At first, his wife Asma told me, al-Haj’s letters contained a lot of poetry. He wrote one poem called “On the meaning of the Statue of Liberty” that reads, in part: “Sadly, the flame in her hand is sputtering in the storm. Will, first, the light go out on the world, and then the statue crumble?” At other times, he seems determined to act as a reporter inside Guantánamo. Once, he detailed twelve incidents of abuse or mistreatment he had heard about from other detainees. A number of these incidents are confirmed by official investigations and press accounts, such as a female interrogator’s wiping what she said was menstrual blood on a detainee, prolonged use of stress positions, the use of dogs, careless or offensive handling of the Koran by prison guards, and the wrapping of a detainee in an Israeli flag during an interrogation. On another occasion, al-Haj gathered information on a hunger strike that Stafford Smith used to encourage media coverage. “It took me a visit to work out what a gold mine Sami is,” Stafford Smith said. Kiyemba remarked to me that al-Haj “had that journalist attitude.”

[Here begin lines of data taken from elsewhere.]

(** What [append] does when it succeeds on a writer that holds [records]. *)
Lemma append_holds (w w' : LogSegmentWriter) (records : list LogRecord) (r : LogRecord) :
  writer_holds w records -> (rec_capture_unix_nanos r < 9223372036854775808)%Z ->
  append_record w r = Ok w' ->
  writer_holds w' (records ++ [r]) /\ wr_attempt_id w' = wr_attempt_id w /\
  wr_stream w' = wr_stream w /\ wr_first_sequence w' = wr_first_sequence w.
Proof.
  intros Hw Hcap. unfold append_record, append. intros H.
  set (expected := match wr_last_sequence w with None => _ | Some l => _ end) in H.
  assert (Hexp : expected = next_expected (wr_first_sequence w) (map rec_sequence records)).
  { subst expected. rewrite (wh_last _ _ Hw). unfold next_expected.
    destruct (last (map rec_sequence records)) as [l|] eqn:El; [|done].
    apply u64_add_small. apply last_Some_elem_of, list_elem_of_fmap in El as (r0 & -> & Hr0).
    pose proof (wh_records _ _ Hw) as Hrs. rewrite Forall_forall in Hrs.
    destruct (Hrs r0 Hr0) as [[? ?] _]. unfold I64_MAX, U64_MAX in *. lia. }
  clearbody expected. pose proof (wh_size _ _ Hw) as Hsize.
  rewrite (u64_sub_small MAX_SEGMENT_BYTES) in H by (unfold MAX_SEGMENT_BYTES, U64_MAX in *; lia).
  guards. bools.
  rename Hguard2 into Hfit, Hguard1 into Hgl, Hguard0 into Hseq, Hguard into Hval.
  rewrite u64_sub_small in Hfit by (unfold RECORD_HEADER_BYTES, MAX_SEGMENT_BYTES, U64_MAX in *; lia).
  destruct Hval as [[[Hs0 Hsm] Hc0] Hp].
  assert (Hrec : record_ok r).
  { unfold RECORD_HEADER_BYTES in *. split_and!; try lia; done. }
  rewrite (u64_sub_small (rec_sequence r)) in H by (unfold I64_MAX, U64_MAX in *; lia).
  subst w'. wr_simpl. split; [|done]. destruct Hw. split; wr_simpl; try done.
  - rewrite wh_bytes0, map_app, concat_app. simpl. rewrite app_nil_r. unfold encode_record.
    by rewrite <- (assoc_L (++)).
  - rewrite !len_app. unfold len in *. unfold i64_to_be_bytes.
    rewrite !length_to_be_bytes. unfold RECORD_HEADER_BYTES in *. lia.
  - rewrite map_app. simpl. by rewrite last_snoc.
  - rewrite map_app. simpl. rewrite gaps_of_snoc, <- Hexp, wh_gaps0. done.
  - rewrite len_app. destruct (N.ltb_spec expected (rec_sequence r)); simpl; unfold len in *; simpl.
    + destruct Hgl as [Hgl|Hgl]; [lia|]. unfold MAX_GAPS in *. lia.
    + lia.
  - rewrite map_app. simpl. apply ordered_snoc. rewrite <- Hexp. by split; [|lia].
  - apply Forall_app. by split; [|constructor].
Qed.
(* ===== verification/LogCapture.v ===== *)
(** The bounded, nonblocking handoff between the container's output and the
    segment encoder ([rust/worker/src/log_capture.rs]).

    The queue is its capacity, the chunks waiting in it, whether the receiver is
    gone, and the two sequence counters.  The wall clock of each chunk and how many
    chunks the receiver takes before it are arguments. *)

From S2P Require Import Prelude Protocol Lease Control LogFormat.
Open Scope N_scope.

Definition MAX_CHUNK_BYTES : nat := N.to_nat 65536.
Definition QUEUE_CHUNKS : N := 256.

Inductive CaptureError : Type := CaptureInvalid | CaptureClock | CaptureClosed | CaptureSequence.

Record CapturedChunk := {
  ck_stream : LogStream.t;
  ck_sequence : N;
  ck_capture_unix_nanos : Z;
  ck_payload : bytes;
}.

Record LogQueue := {
  lq_capacity : N;
  lq_items : list CapturedChunk;
  lq_closed : bool;
  lq_stdout : N;
  lq_stderr : N;
}.

Definition bounded (capacity : N) : result CaptureError LogQueue :=
  if (capacity =? 0) || (QUEUE_CHUNKS <? capacity) then Err CaptureInvalid
  else Ok {| lq_capacity := capacity; lq_items := []; lq_closed := false;
             lq_stdout := 0; lq_stderr := 0 |}.

(** [CaptureCounts::last_sequence]. *)
Definition last_sequence (q : LogQueue) (stream : LogStream.t) : result CaptureError N :=
  match stream with
  | LogStream.Stdout => Ok (lq_stdout q)
  | LogStream.Stderr => Ok (lq_stderr q)
  | _ => Err CaptureInvalid
  end.

Definition set_count (q : LogQueue) (stream : LogStream.t) (n : N) : LogQueue :=
  {| lq_capacity := lq_capacity q; lq_items := lq_items q; lq_closed := lq_closed q;
     lq_stdout := if bool_decide (stream = LogStream.Stdout) then n else lq_stdout q;
     lq_stderr := if bool_decide (stream = LogStream.Stderr) then n else lq_stderr q |}.

Definition set_items (q : LogQueue) (items : list CapturedChunk) : LogQueue :=
  {| lq_capacity := lq_capacity q; lq_items := items; lq_closed := lq_closed q;
     lq_stdout := lq_stdout q; lq_stderr := lq_stderr q |}.

(** [slice::chunks]; every chunk takes at least one byte, so the length is enough fuel. *)
Fixpoint chunks_fuel (fuel n : nat) (l : bytes) : list bytes :=
  match fuel with
  | O => []
  | S fuel' =>
      match l with
      | [] => []
      | _ => take n l :: chunks_fuel fuel' n (drop n l)
      end
  end.

Definition chunks (n : nat) (l : bytes) : list bytes := chunks_fuel (List.length l) n l.

Inductive send_outcome : Type := Sent | Dropped | Closed.

Definition try_send (q : LogQueue) (item : CapturedChunk) : send_outcome * LogQueue :=
  if lq_closed q then (Closed, q)
  else if len (lq_items q) <? lq_capacity q then (Sent, set_items q (lq_items q ++ [item]))
  else (Dropped, q).

(** [i64::try_from] of the nanoseconds since the epoch; [None] is a clock before it. *)
Definition capture_time (nanos : option N) : result CaptureError Z :=
  let? n := ok_or nanos CaptureClock in
  if n <=? I64_MAX then Ok (Z.of_N n) else Err CaptureClock.

(** One turn of the loop of [push_frame]. *)
Definition push_chunk (q : LogQueue) (stream : LogStream.t) (nanos : option N) (payload : bytes)
  : result CaptureError send_outcome * LogQueue :=
  match capture_time nanos with
  | Err e => (Err e, q)
  | Ok capture =>
      match last_sequence q stream with
      | Err e => (Err e, q)
      | Ok old =>
          match u64_checked_add old 1 with
          | None => (Err CaptureSequence, q)
          | Some next =>
              if negb (next <=? I64_MAX) then (Err CaptureSequence, q)
              else
                let q1 := set_count q stream next in
                match try_send q1 {| ck_stream := stream; ck_sequence := next;
                                     ck_capture_unix_nanos := capture; ck_payload := payload |} with
                | (Closed, q2) => (Err CaptureClosed, q2)
                | (outcome, q2) => (Ok outcome, q2)
                end
          end
      end
  end.

(** The environment of one chunk: the wall clock and the chunks received before it. *)
Record push_env := {
  pe_nanos : option N;
  pe_received : nat;
}.

(** The loop; the last component lists what happened to each chunk. *)
Fixpoint push_chunks (env : nat -> push_env) (k : nat) (q : LogQueue) (stream : LogStream.t)
  (payloads : list bytes) : result CaptureError unit * LogQueue * list send_outcome :=
  match payloads with
  | [] => (Ok tt, q, [])
  | payload :: rest =>
      let q0 := set_items q (drop (pe_received (env k)) (lq_items q)) in
      match push_chunk q0 stream (pe_nanos (env k)) payload with
      | (Err e, q1) => (Err e, q1, [])
      | (Ok outcome, q1) =>
          let '(r, q2, outcomes) := push_chunks env (S k) q1 stream rest in
          (r, q2, outcome :: outcomes)
      end
  end.

Definition push_frame (env : nat -> push_env) (q : LogQueue) (stream : LogStream.t) (frame : bytes)
  : result CaptureError unit * LogQueue * list send_outcome :=
  match last_sequence q stream with
  | Err e => (Err e, q, [])
  | Ok _ => push_chunks env 0 q stream (chunks MAX_CHUNK_BYTES frame)
  end.

(** * Lemmas *)

Lemma chunks_fuel_spec (n fuel : nat) (l : bytes) :
  (0 < n)%nat -> (List.length l <= fuel)%nat ->
  concat (chunks_fuel fuel n l) = l /\
  Forall (fun c => c <> [] /\ (List.length c <= n)%nat) (chunks_fuel fuel n l).
Proof.
  intros Hn. revert l. induction fuel as [|fuel IH]; intros l Hl.
  - destruct l; [|simpl in Hl; lia]. split; [done|constructor].
  - cbn [chunks_fuel]. destruct l as [|b l]; [split; [done|constructor]|].
    destruct n as [|n]; [lia|].
    destruct (IH (drop (S n) (b :: l))) as [IH1 IH2]; [rewrite length_drop; simpl in *; lia|].
    split.
    + cbn [concat]. rewrite IH1. apply take_drop.
    + constructor; [|done]. split; [done|]. rewrite length_take. lia.
Qed.

Lemma last_sequence_set_count (q : LogQueue) (s : LogStream.t) (n old : N) :
  last_sequence q s = Ok old -> last_sequence (set_count q s n) s = Ok n.
Proof. by destruct s. Qed.

Lemma last_sequence_set_items (q : LogQueue) (s : LogStream.t) (items : list CapturedChunk) :
  last_sequence (set_items q items) s = last_sequence q s.
Proof. by destruct s. Qed.

Lemma try_send_last_sequence (q : LogQueue) (item : CapturedChunk) (s : LogStream.t) :
  last_sequence (try_send q item).2 s = last_sequence q s.
Proof. unfold try_send. destruct (lq_closed q); [done|]. destruct (_ <? _); by destruct s. Qed.

(** A chunk that is accepted or dropped advances its stream's counter by one and
    enqueues at most itself, numbered with the new count. *)
Lemma push_chunk_Ok (q q' : LogQueue) (s : LogStream.t) (nanos : option N) (payload : bytes)
  (outcome : send_outcome) (old : N) :
  last_sequence q s = Ok old -> push_chunk q s nanos payload = (Ok outcome, q') ->
  last_sequence q' s = Ok (old + 1) /\ old + 1 <= I64_MAX /\
  exists t, (0 <= t < 9223372036854775808)%Z /\
    lq_items q' = lq_items q ++ match outcome with
                                | Sent => [{| ck_stream := s; ck_sequence := old + 1;
                                              ck_capture_unix_nanos := t; ck_payload := payload |}]
                                | _ => []
                                end.
Proof.
  intros Hold. unfold push_chunk, capture_time.
  destruct nanos as [n|]; simpl; [|done]. destruct (N.leb_spec n I64_MAX) as [Hn|]; simpl; [|done].
  rewrite Hold. destruct (u64_checked_add old 1) as [next|] eqn:Hnext; [|done].
  apply u64_checked_add_Some in Hnext as [-> _].
  destruct (N.leb_spec (old + 1) I64_MAX) as [Hle|]; simpl; [|done].
  destruct (try_send _ _) as [o q2] eqn:Hsend.
  pose proof (f_equal (fun p => last_sequence p.2 s) Hsend) as Hls. simpl in Hls.
  rewrite try_send_last_sequence, (last_sequence_set_count _ _ _ old) in Hls by done.
  intros H. assert (H' : outcome = o /\ q' = q2) by (destruct o; simplify_eq; done).
  destruct H' as [-> ->]. split; [done|]. split; [done|].
  exists (Z.of_N n). split; [unfold I64_MAX in *; lia|].
  unfold try_send in Hsend. destruct (lq_closed (set_count q s (old + 1))) eqn:Hcl.
  - by simplify_eq.
  - destruct (_ <? _); simplify_eq; simpl; [done|]. by rewrite app_nil_r.
Qed.

(** The outcomes of a loop that returned, against the numbers it handed out. *)
Lemma push_chunks_Ok (env : nat -> push_env) (payloads : list bytes) (k : nat) (q q' : LogQueue)
  (s : LogStream.t) (old : N) (outcomes : list send_outcome) :
  last_sequence q s = Ok old -> push_chunks env k q s payloads = (Ok tt, q', outcomes) ->
  last_sequence q' s = Ok (old + len payloads) /\ List.length outcomes = List.length payloads /\
  old <= old + len payloads <= N.max old I64_MAX.
Proof.
  revert k q old outcomes. induction payloads as [|p ps IH]; intros k q old outcomes Hold H.
  - simpl in H. injection H as <- <-. unfold len; simpl. rewrite N.add_0_r. split_and!; [done..|lia|lia].
  - cbn [push_chunks] in H. destruct (push_chunk _ _ _ _) as [[o|e] q1] eqn:E1; [|done].
    eapply push_chunk_Ok in E1 as (Hls & Hle & _); [|by rewrite last_sequence_set_items].
    destruct (push_chunks env (S k) q1 s ps) as [[r q2] os] eqn:E2. injection H as -> -> <-.
    destruct (IH _ _ _ _ Hls E2) as (Hls' & Hlen & Hb). unfold len in *. simpl.
    split_and!; [|lia|lia|lia]. rewrite Hls'. f_equal. lia.
Qed.

(** Capture never blocks and never hides a loss.  When a frame was pushed, the
    stream's counter advanced by exactly the number of its chunks, whether each was
    sent or dropped; the chunks are the frame, in order, none empty or longer than
    64 KiB; and the counter stays within [i64]. *)
Theorem capture_counts_every_chunk (env : nat -> push_env) (q q' : LogQueue) (s : LogStream.t)
  (frame : bytes) (old : N) (outcomes : list send_outcome) :
  last_sequence q s = Ok old -> old <= I64_MAX ->
  push_frame env q s frame = (Ok tt, q', outcomes) ->
  let cs := chunks MAX_CHUNK_BYTES frame in
  last_sequence q' s = Ok (old + len cs) /\ old + len cs <= I64_MAX /\
  List.length outcomes = List.length cs /\ concat cs = frame /\
  Forall (fun c => c <> [] /\ (List.length c <= MAX_CHUNK_BYTES)%nat) cs.
Proof.
  intros Hold Hle H cs. unfold push_frame in H. rewrite Hold in H.
  eapply push_chunks_Ok in H as (Hls & Hlen & Hb); [|done].
  destruct (chunks_fuel_spec MAX_CHUNK_BYTES (List.length frame) frame) as [Hc Hf];
    [unfold MAX_CHUNK_BYTES; lia|done|].
  split_and!; try done. fold cs in Hb. lia.
Qed.

Definition queue_fixture : LogQueue :=
  {| lq_capacity := 1; lq_items := []; lq_closed := false; lq_stdout := 4; lq_stderr := 0 |}.

Lemma capture_counts_every_chunk_witness :
  last_sequence {| lq_capacity := 1;
                   lq_items := [{| ck_stream := LogStream.Stdout; ck_sequence := 5;
                                   ck_capture_unix_nanos := 9; ck_payload := str_bytes "hi" |}];
                   lq_closed := false; lq_stdout := 5; lq_stderr := 0 |} LogStream.Stdout
  = Ok (4 + len (chunks MAX_CHUNK_BYTES (str_bytes "hi"))).
Proof.
  eapply (capture_counts_every_chunk (fun _ => {| pe_nanos := Some 9; pe_received := 0 |})
    queue_fixture _ LogStream.Stdout (str_bytes "hi") 4 [Sent]).
  - reflexivity.
  - vm_compute. discriminate.
  - vm_compute. reflexivity.
Defined.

Despite the novelty of al-Haj’s status as the only journalist inside Guantánamo, it was a long time before he attracted much media attention. At first, even Al Jazeera was reluctant to cover his story. “Up until around 2003, the air was very tense. You didn’t really want to investigate it too much,” said Ahmad Ibrahim, an Al Jazeera producer who has researched al-Haj’s case. “At least to a lot of people around the world, holding people was probably justifiable due to the enormity of 9/11. And in the Arab world, the situation at Guantánamo was difficult to comprehend or believe, even—that any kind of torture would be perpetrated by the U.S. A lot of people didn’t comprehend what Guantánamo stood for, and the legal arguments that were used to justify it.” In 2005, Ibrahim invited Stafford Smith to Al Jazeera’s headquarters in Doha. “That’s when the big interest in Sami and his plight started.”
Since then, al-Haj has become a cause célèbre in the Arab world. Ibrahim made a forty-five-minute documentary about him, Prisoner 345, and Al Jazeera regularly reports on his case. Al-Haj has also been featured in several stories in the British press. But despite repeated efforts by Ibrahim and Stafford Smith, there was until very recently almost no coverage of al-Haj in the U.S., apart from a New York Times column last October by Nicholas Kristof. Al Jazeera “is still perceived in a very negative way” in the U.S., said Joel Campagna of the Committee to Protect Journalists. “I think that has made people pause when looking at this case.”
But while some journalists may distrust Al Jazeera, or may have believed Donald Rumsfeld’s discredited claim that the inmates represented the “worst of the worst,” others may have avoided writing about detainees like al-Haj because of a more mundane bias: the simple difficulty of reporting about Guantánamo. It’s often been noted that the lopsided legal process fashioned by the Bush administration makes it virtually impossible for detainees to defend themselves. A lesser noticed consequence is that the withholding of evidence makes it impossible for journalists to write a conventionally “balanced” story about individual detainees—and hence, they are less likely to write about them at all. While researching this piece, for instance, I’ve had plenty of access to al-Haj’s lawyer and to Al Jazeera, but none to the Department of Defense or al-Haj himself. This imbalance is uncomfortable, but to be deterred by it would be to miss the point. The central question underlying the case of al-Haj and the other detainees is not their guilt or innocence, but why they have been held at Guantánamo for six years without a mechanism to fairly determine whether they belong there.

This is a very good article. The treatment of Mr al Haj clearly violates art 79 of Protocol I to the Geneva Conventions, which you should note. It also closely parallels the treatment of Abdul Amir Younis Hussein and Bilal Hussein, two cameramen (from CBS and AP, respectively) seized and held without charges in Iraq. This is not a single incident, as you make it out, but a full blown policy.
Scott Horton
Columbia Law School
Posted by Scott Horton
on Fri 6 Jul 2007 at 03:34 AM
It’s nice to know that terrorists can rely on mainstream sources like the CJR to carry their water for them.
Posted by TDC
on Fri 6 Jul 2007 at 05:20 PM
It's nice to know that American terrorists in the CIA and special forces can rely on the support of men like TDC to spread death and destruction around the planet.
Posted by bfearn
on Sun 8 Jul 2007 at 04:57 PM
This article is RATHER difficult to print out. Clicking on "Print" causes only the part of the article which is currently displayed to be printed, instead of the whole article -- as clicking "Print" works on every other site I have seen.